* [Task instructions]: Only the lines below, from the one with "eapply reads_only_bind; [by" through the one with "eapply reads_only_bind; [apply reads_only_alloc|].", are to be written out, exactly.

[Saved data entries]

-- -- --

Definition OneDiamondOpening : Rule :=
  {| name := "OneDiamondOpening";
     preconditions := Opening_preconditions;
     call_name := Some "1D";
     call_names := None;
     constraints := ∅;
     shared_constraints :=
       PSeq [PExpr (rule_of_twenty m); PExpr (ge diamonds 3)];
     conditional_priorities :=
       [(z3.Gt diamonds clubs, opening_priorities "LongestMinor")];
     priority := Some (opening_priorities "HigherMinor") |}.

Definition OneHeartOpening : Rule :=
  {| name := "OneHeartOpening";
     preconditions := Opening_preconditions;
     call_name := Some "1H";
     call_names := None;
     constraints := ∅;
     shared_constraints :=
       PSeq [PExpr (rule_of_twenty m); PExpr (ge hearts 5)];
     conditional_priorities :=
       [(z3.Gt hearts spades, opening_priorities "LongestMajor")];
     priority := Some (opening_priorities "LowerMajor") |}.

Definition OneSpadeOpening : Rule :=
  {| name := "OneSpadeOpening";
     preconditions := Opening_preconditions;
     call_name := Some "1S";
     call_names := None;
     constraints := ∅;
     shared_constraints :=
       PSeq [PExpr (rule_of_twenty m); PExpr (ge spades 5)];
     conditional_priorities :=
       [(z3.Gt spades hearts, opening_priorities "LongestMajor")];
     priority := Some (opening_priorities "HigherMajor") |}.

Definition NoTrumpOpening : Rule :=
  {| name := "NoTrumpOpening";
     preconditions := Opening_preconditions;
     call_name := None;
     call_names := None;
     constraints :=
       {[ "1N" := PExpr (z3.And [ge points 15; le points 17; balanced m]);
          "2N" := PExpr (z3.And [ge points 20; le points 21; balanced m]) ]};
     shared_constraints := PSeq [];
     conditional_priorities := [];
     priority := Some (opening_priorities "NoTrumpOpening") |}.

Definition StrongTwoClubs : Rule :=
  {| name := "StrongTwoClubs";
     preconditions := Opening_preconditions;
     call_name := Some "2C";
     call_names := None;
     constraints := ∅;
     shared_constraints := PExpr (ge points 22);
     conditional_priorities := [];
     priority := Some (opening_priorities "StrongTwoClubs") |}.

Definition OneSpadeResponse : Rule :=
  {| name := "OneSpadeResponse";
     preconditions := Response_preconditions;
     call_name := Some "1S";
     call_names := None;
     constraints := ∅;
     shared_constraints := PSeq [PExpr (ge points 6); PExpr (ge spades 4)];
     conditional_priorities :=
       [(ge spades 5, response_priorities "OneSpadeWithFiveResponse")];
     priority := Some (response_priorities "OneSpadeWithFourResponse") |}.

Definition OneNotrumpResponse : Rule :=
  {| name := "OneNotrumpResponse";
     preconditions := Response_preconditions;
     call_name := Some "1N";
     call_names := None;
     constraints := ∅;
     shared_constraints := PExpr (ge points 6);
     conditional_priorities := [];
     priority := Some (response_priorities "OneNotrumpResponse") |}.

Definition MajorMinimumRaise : Rule :=
  {| name := "MajorMinimumRaise";
     preconditions := RaiseResponse_preconditions;
     call_name := None;
     call_names := Some ["2H"; "2S"];
     constraints := ∅;
     shared_constraints :=
       PSeq [PConstraint (MinimumCombinedLength m 8); PExpr (ge points 6)];
     conditional_priorities := [];
     priority := Some (response_priorities "MajorMinimumRaise") |}.

Definition MajorLimitRaise : Rule :=
  {| name := "MajorLimitRaise";
     preconditions := RaiseResponse_preconditions;
     call_name := None;
     call_names := Some ["3H"; "3S"];
     constraints := ∅;
     shared_constraints :=
       PSeq [PConstraint (MinimumCombinedLength m 8); PExpr (ge points 10)];
     conditional_priorities := [];
     priority := Some (response_priorities "MajorLimitRaise") |}.

(** [BasicStayman], which [Stayman] and its stolen variants derive from. *)
Definition BasicStayman (class_name : string)
           (more_preconditions : list Precondition)
           (constraints : gmap string pyval) : Rule :=
  {| name := class_name;
     preconditions := NoTrumpResponse_preconditions ++ more_preconditions;
     call_name := None;
     call_names := None;
     constraints := constraints;
     shared_constraints := PSeq [PExpr (z3.Or [ge hearts 4; ge spades 4])];
     conditional_priorities := [];
     priority := Some (nt_response_priorities "Stayman") |}.

Definition Stayman : Rule :=
  BasicStayman "Stayman" [NotJumpFromPartnerLastBid]
    {[ "2C" := PConstraint (MinimumCombinedPoints m 23);
       "3C" := PConstraint (MinimumCombinedPoints m 25) ]}.
(** * nusvg.js: breakpoint-driven SVG variations

    A shallow embedding of [src/nusvg.js] (the variation resolver
    [process] / [applyContainerQuery] / [applyQuery] and the attribute
    applier [applyData] / [applyStyle] / [applyAttribute]) together with
    the platform functions the resolver relies on ([String.prototype.substr],
    [indexOf], [replace] with the literal regular expression of line 168,
    and the global [parseInt]).

    Conventions of the model.
    - A JavaScript string is a [string]: one [ascii] per code unit, so the
      model covers the strings whose code units are below 256.
    - A JavaScript number is [NaN] or a rational; the resolver only
      compares numbers, and every finite double is a rational.
    - Attribute values are strings.  A configuration that gives a
      coordinate as a number [n] behaves as the one that gives its decimal
      rendering, except for the falsy numbers [0] and [NaN], which behave
      as the empty string (line 165 replaces every falsy coordinate by 0).
    - The spec calls the field [query.query] of a variation its key. *)

From Stdlib Require Import ZArith QArith Lia Lqa Ascii String.
From stdpp Require Import gmap strings list fin_maps.

Local Open Scope Z_scope.

(** ** JavaScript numbers, as far as the resolver uses them *)

Module JsNumber.

Inductive number : Type :=
| NaN
| Num (q : Q).

Definition Qltb (x y : Q) : bool :=
  (Qnum x * Zpos (Qden y) <? Qnum y * Zpos (Qden x))%Z.

(** [a < b]: false as soon as one operand is [NaN]. *)
Definition lt (a b : number) : bool :=
  match a, b with
  | Num x, Num y => Qltb x y
  | _, _ => false
  end.

(** [a > b] is [b < a]. *)
Definition gt (a b : number) : bool := lt b a.

Definition ofZ (z : Z) : number := Num (inject_Z z).

End JsNumber.
Export JsNumber.

(** ** JavaScript strings *)

Module JsString.

Definition LF : ascii := ascii_of_nat 10.
Definition CR : ascii := ascii_of_nat 13.

(** [s.substr(1)]: the string without its first code unit. *)
Definition substr1 (s : string) : string :=
  match s with
  | EmptyString => EmptyString
  | String _ r => r
  end.

(** [s] starts with [p]. *)
Fixpoint startsWith (p s : string) : bool :=
  match p, s with
  | EmptyString, _ => true
  | String a p', String b s' => Ascii.eqb a b && startsWith p' s'
  | String _ _, EmptyString => false
  end.

(** [s.indexOf(p) != -1]: [p] occurs somewhere in [s]. *)
Fixpoint includes (p s : string) : bool :=
  startsWith p s ||
  match s with
  | EmptyString => false
  | String _ s' => includes p s'
  end.

(** *** parseInt

    [parseInt(s)] without a radix: leading white space is skipped, then an
    optional sign, then an optional [0x]/[0X] prefix that selects radix 16;
    the value is that of the longest run of digits of the radix that
    follows, and [NaN] when that run is empty.  Whatever follows the run is
    ignored.

    The value here is the integer that the digits spell.  The platform
    returns the double nearest to it: the same number up to 2^53, and so
    for a run of at most 15 decimal digits; a rounded one above, and
    [Infinity] from about 309 digits on, which [number] does not have. *)

Definition isWhiteSpace (c : ascii) : bool :=
  match nat_of_ascii c with
  | 9%nat | 10%nat | 11%nat | 12%nat | 13%nat | 32%nat | 160%nat => true
  | _ => false
  end.

Fixpoint trimStart (s : string) : string :=
  match s with
  | EmptyString => EmptyString
  | String c r => if isWhiteSpace c then trimStart r else s
  end.

Definition digitValue (radix : Z) (c : ascii) : option Z :=
  let n := Z.of_nat (nat_of_ascii c) in
  let v :=
    if (48 <=? n) && (n <=? 57) then Some (n - 48)
    else if (97 <=? n) && (n <=? 122) then Some (n - 87)
    else if (65 <=? n) && (n <=? 90) then Some (n - 55)
    else None in
  match v with
  | Some d => if d <? radix then Some d else None
  | None => None
  end.

(** Value of the longest prefix of [s] made of digits of [radix]; [acc] is
    the value read so far, [None] while no digit has been read. *)
Fixpoint digits (radix : Z) (s : string) (acc : option Z) : option Z :=
  match s with
  | EmptyString => acc
  | String c r =>
      match digitValue radix c with
      | Some d => digits radix r (Some (radix * default 0 acc + d))
      | None => acc
      end
  end.

Definition stripSign (s : string) : Z * string :=
  match s with
  | String c r =>
      if Ascii.eqb c "-" then (-1, r)
      else if Ascii.eqb c "+" then (1, r)
      else (1, s)
  | EmptyString => (1, s)
  end.

Definition stripPrefix (s : string) : Z * string :=
  match s with
  | String c (String x r) =>
      if Ascii.eqb c "0" && (Ascii.eqb x "x" || Ascii.eqb x "X")
      then (16, r) else (10, s)
  | _ => (10, s)
  end.

Definition parseInt (s : string) : number :=
  let '(sign, s1) := stripSign (trimStart s) in
  let '(radix, s2) := stripPrefix s1 in
  match digits radix s2 None with
  | Some v => ofZ (sign * v)
  | None => NaN
  end.

(** *** The regular expression of line 168

    The pattern is the literal [translate(], then a group that takes
    as many code units as possible other than line terminators (a greedy
    dot-star), then the literal [)].  The group being greedy, the closing
    parenthesis of a match is the last one of the line. *)

Definition isLineTerminator (c : ascii) : bool :=
  Ascii.eqb c LF || Ascii.eqb c CR.

(** The greedy group and the closing parenthesis at the head of [s]: the
    captured text and what follows the closing parenthesis. *)
Fixpoint greedy (s : string) : option (string * string) :=
  match s with
  | EmptyString => None
  | String c r =>
      if isLineTerminator c then None
      else match greedy r with
           | Some (cap, aft) => Some (String c cap, aft)
           | None => if Ascii.eqb c ")" then Some (EmptyString, r) else None
           end
  end.
Lemma reads_only_alloc (o : object) : reads_only D (alloc o) (λ l, l ∉ D).
Proof.
  intros s Hs. unfold alloc, alloc_in. simpl.
  assert (Hf : fresh (dom (heap s)) ∉ D).
  { intros Hc. by apply (is_fresh (dom (heap s))), Hs. }
  split.
  { intros l Hl. by apply dom_insert_old, Hs. }
  split; [done|]. split; [|done].
  intros l Hl. apply lookup_insert_ne. by intros <-.
Qed.

Lemma reads_only_set_prop l k v :
  l ∉ D → reads_only D (set_prop l k v) (λ _, True).
Proof.
  intros Hl s Hs. unfold set_prop. simpl. split.
  { unfold heap_set. by rewrite dom_alter_L. }
  split; [done|]. split; [|done].
  intros l' Hl'. unfold heap_set. apply lookup_alter_ne. by intros <-.
Qed.

Lemma reads_only_get_prop v k : reads_only D (get_prop v k) (λ _, True).
Proof. apply reads_only_pure. intros s. by destruct v. Qed.

Lemma reads_only_getMetadata mk t pk :
  reads_only D (Reflect.getMetadata mk t pk) (λ _, True).
Proof. apply reads_only_pure. intros s. by destruct t. Qed.

Lemma reads_only_hasMetadata mk t pk :
  reads_only D (Reflect.hasMetadata mk t pk) (λ _, True).
Proof. apply reads_only_pure. intros s. by destruct t. Qed.

Lemma reads_only_spread_object v : reads_only D (spread_object v) (λ _, True).
Proof. by apply reads_only_pure. Qed.

Lemma reads_only_spread_array v : reads_only D (spread_array v) (λ _, True).
Proof.
  apply reads_only_pure. intros s. unfold spread_array.
  by destruct (spread_elems (heap s) v).
Qed.

Lemma reads_only_Object_keys l : reads_only D (Object_keys l) (λ _, True).
Proof. by apply reads_only_pure. Qed.

Lemma reads_only_copy mk t pk :
  reads_only D (let* m := Reflect.getMetadata mk t pk in
                let* fs := spread_object m in new_object fs) (λ l, l ∉ D).
Proof.
  eapply reads_only_bind; [apply reads_only_getMetadata|]. intros m _.
  eapply reads_only_bind; [apply reads_only_spread_object|]. intros fs _.
  apply reads_only_alloc.
Qed.

Lemma reads_only_weaken {A} (m : M A) (P Q : A → Prop) :
  reads_only D m P → (∀ a, P a → Q a) → reads_only D m Q.
Proof.
  intros Hm HPQ s Hs. destruct (Hm s Hs) as (H1 & H2 & H3 & H4).
  split; [done|]. split; [done|]. split; [done|].
  destruct (m s); [by apply HPQ|done].
Qed.

Lemma reads_only_resolve_each cls (new_C : value → string → M loc) props from keys :
  (∀ ty k, new_C ty k = alloc (instance cls ty k)) →
  props ∉ D →
  reads_only D (resolve_each new_C props from keys) (λ _, True).
Proof.
  intros Hnew Hp. induction keys as [|key rest IH]; simpl.
  - by apply reads_only_ret.
  - eapply reads_only_bind; [apply reads_only_get_prop|]. intros options _.
    eapply reads_only_bind; [apply reads_only_get_prop|]. intros ty _.
    eapply reads_only_bind; [rewrite Hnew; apply reads_only_alloc|]. intros q _.
    eapply reads_only_bind; [by apply reads_only_set_prop|]. intros _ _. exact IH.
Qed.

Lemma reads_only_getProperties c : reads_only D (getProperties c) (λ _, True).
Proof.
  unfold getProperties.
  eapply reads_only_bind; [apply reads_only_alloc|]. intros props Hp.
  eapply reads_only_bind; [apply reads_only_copy|]. intros attrs _.
  eapply reads_only_bind; [apply reads_only_copy|]. intros assocs _.
  eapply reads_only_bind; [apply reads_only_Object_keys|]. intros ks _.
  eapply reads_only_bind;
    [by apply (reads_only_resolve_each Attribute_class)|]. intros _ _.
  eapply reads_only_bind; [apply reads_only_Object_keys|]. intros ks' _.
  eapply reads_only_bind;
    [by apply (reads_only_resolve_each Association_class)|]. intros _ _.
  by apply reads_only_ret.
Qed.

Lemma reads_only_reader (o : op) (s : state) :
  is_reader o = true →
  D ⊆ dom (heap s) →
  D ⊆ dom (heap (step o s))
  ∧ metadata (step o s) = metadata s
  ∧ (∀ l, l ∈ D → heap (step o s) !! l = heap s !! l).
Proof.
  intros Ho Hs. destruct o; try discriminate Ho; unfold step.
  - destruct (reads_only_try_catch _ _ _ (reads_only_hasMetadata
                MODEL_OPTIONS_META_KEY (prototype c) None)
                (reads_only_ret false _ I) s Hs) as (H1 & H2 & H3 & _). done.
  - destruct (reads_only_copy MODEL_OPTIONS_META_KEY (prototype c) None s Hs)
      as (H1 & H2 & H3 & _). done.
  - destruct (reads_only_copy MODEL_ASSOCS_META_KEY (prototype c) None s Hs)
      as (H1 & H2 & H3 & _). done.
  - destruct (reads_only_copy MODEL_ATTRS_META_KEY (prototype c) None s Hs)
      as (H1 & H2 & H3 & _). done.
  - assert (Hr : reads_only D (getAttributeValidations c key) (λ l, l ∉ D)).
    { unfold getAttributeValidations.
      eapply reads_only_bind; [apply reads_only_getMetadata|]. intros m _.
      eapply reads_only_bind; [apply reads_only_spread_array|]. intros vs _.
      apply reads_only_alloc. }
    destruct (Hr s Hs) as (H1 & H2 & H3 & _). done.
  - destruct (reads_only_getProperties c s Hs) as (H1 & H2 & H3 & _). done.
Qed.

End ReadsOnly.

Lemma readers_frame (D : gset loc) (ops : list op) :
  Forall (λ o, is_reader o = true) ops →
  ∀ s, D ⊆ dom (heap s) →
       D ⊆ dom (heap (exec ops s))
       ∧ metadata (exec ops s) = metadata s
       ∧ (∀ l, l ∈ D → heap (exec ops s) !! l = heap s !! l).
Proof.
  induction 1 as [|o ops Ho _ IH]; intros s Hs; simpl.
  - done.
  - destruct (reads_only_reader D o s Ho Hs) as (H1 & H2 & H3).
    destruct (IH (step o s) H1) as (K1 & K2 & K3).
    split; [done|]. split; [by rewrite K2|].
    intros l Hl. by rewrite K3, H3.
Qed.

(** X5: the readers ([hasModelOptions], [getModelOptions],
    [getAssociations], [getAttributes], [getAttributeValidations],
    [getProperties]), run any number of times in any order, write no
    metadata entry and leave every existing object as it was, also when
    they throw; so every type resolves to the same declarations
    afterwards. *)
Theorem readers_write_nothing (ops : list op) (s : state) :
  Forall (λ o, is_reader o = true) ops →
  metadata (exec ops s) = metadata s
  ∧ (∀ l, l ∈ dom (heap s) → heap (exec ops s) !! l = heap s !! l)
  ∧ (∀ mk o, value_closed (dom (heap s)) (meta_value s mk o) →
             meta_fields (exec ops s) mk o = meta_fields s mk o).
Proof.
  intros Hops.
  destruct (readers_frame (dom (heap s)) ops Hops s) as (H1 & H2 & H3); [done|].
  split; [done|]. split; [done|].
  intros mk o Hcl. unfold meta_fields, meta_value in *. rewrite H2.
  apply spread_fields_frame. intros l Hl. rewrite Hl in Hcl. by apply H3.
Qed.

Lemma readers_write_nothing_witness :
  let ops := [OpGetProperties User; OpGetAttributeValidations User "id";
              OpGetProperties arrow; OpGetAttributes User] in
  metadata (exec ops collided) = metadata collided
  ∧ (∀ l, l ∈ dom (heap collided) → heap (exec ops collided) !! l = heap collided !! l)
  ∧ (∀ mk o, value_closed (dom (heap collided)) (meta_value collided mk o) →
             meta_fields (exec ops collided) mk o = meta_fields collided mk o).
Proof.
  apply (readers_write_nothing _ collided). repeat constructor.
Defined.

(** ** The keys of the resolved mapping *)



(** ** Flat partials, property by property *)

Lemma obj_in_ext o1 o2 k :
  fields o1 !! k = fields o2 !! k → kind o1 = kind o2 →
  obj_in o1 k = obj_in o2 k.
Proof. intros Hf Hk. unfold obj_in. by rewrite Hf, Hk. Qed.

Lemma assigned_ext o1 o2 k v :
  fields o1 !! k = fields o2 !! k → kind o1 = kind o2 →
  assigned o1 k v = assigned o2 k v.
Proof.
  intros Hf Hk. unfold assigned. by rewrite Hf, (obj_in_ext o1 o2 k Hf Hk).
Qed.

Lemma assigned_defined o k v : v ≠ VUndefined → assigned o k v = Some v.
Proof. intros Hv. unfold assigned. by rewrite decide_False. Qed.

Lemma assigned_kept o k x :
  fields o !! k = Some x → assigned o k VUndefined = Some x.
Proof.
  intros Hx. unfold assigned. rewrite decide_True by done.
  by rewrite obj_in_own by eauto.
Qed.

Lemma assign_obj_assigned k v o :
  fields (assign_obj k v o) !! k = assigned o k v.
Proof.
  unfold assigned. destruct (decide (v = VUndefined)) as [->|Hv];
    [|by apply assign_obj_defined].
  unfold assign_obj. rewrite decide_True by done.
  destruct (obj_in o k); [done|]. simpl. apply lookup_insert_eq.
Qed.

Lemma assign_all_present fs f v :
  ∀ o, NoDup fs.*1 → (f, v) ∈ fs →
       fields (assign_all o fs) !! f = assigned o f v.
Proof.
  unfold assign_all.
  induction fs as [|[k w] r IH]; intros o Hnd Hin; simpl.
  - by apply elem_of_nil in Hin.
  - simpl in Hnd. apply NoDup_cons in Hnd as [Hk Hnd].
    apply elem_of_cons in Hin as [[= <- <-]|Hin].
    + pose proof (assign_all_absent r f (assign_obj f v o) Hk) as Ha.
      unfold assign_all in Ha. rewrite Ha. apply assign_obj_assigned.
    + rewrite IH by done. apply assigned_ext; [|apply assign_obj_kind].
      apply assign_obj_other.
      intros ->. apply Hk. apply list_elem_of_fmap. by exists (k, v).
Qed.

Lemma assign_all_nil o : assign_all o [] = o.
Proof. reflexivity. Qed.

Lemma assign_all_cons o k v r :
  assign_all o ((k, v) :: r) = assign_all (assign_obj k v o) r.
Proof. reflexivity. Qed.

Lemma key_of_pair (fs : list (string * value)) (f : string) :
  f ∈ fs.*1 → ∃ v, (f, v) ∈ fs.
Proof.
  intros H. apply list_elem_of_fmap in H as [[k v] [-> H]]. by exists v.
Qed.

-- -- --

* [Task output]:
    eapply reads_only_bind; [by apply reads_only_set_prop|]. intros _ _. exact IH.
Qed.

Lemma reads_only_getProperties c : reads_only D (getProperties c) (λ _, True).
Proof.
  unfold getProperties.
  eapply reads_only_bind; [apply reads_only_alloc|]. intros props Hp.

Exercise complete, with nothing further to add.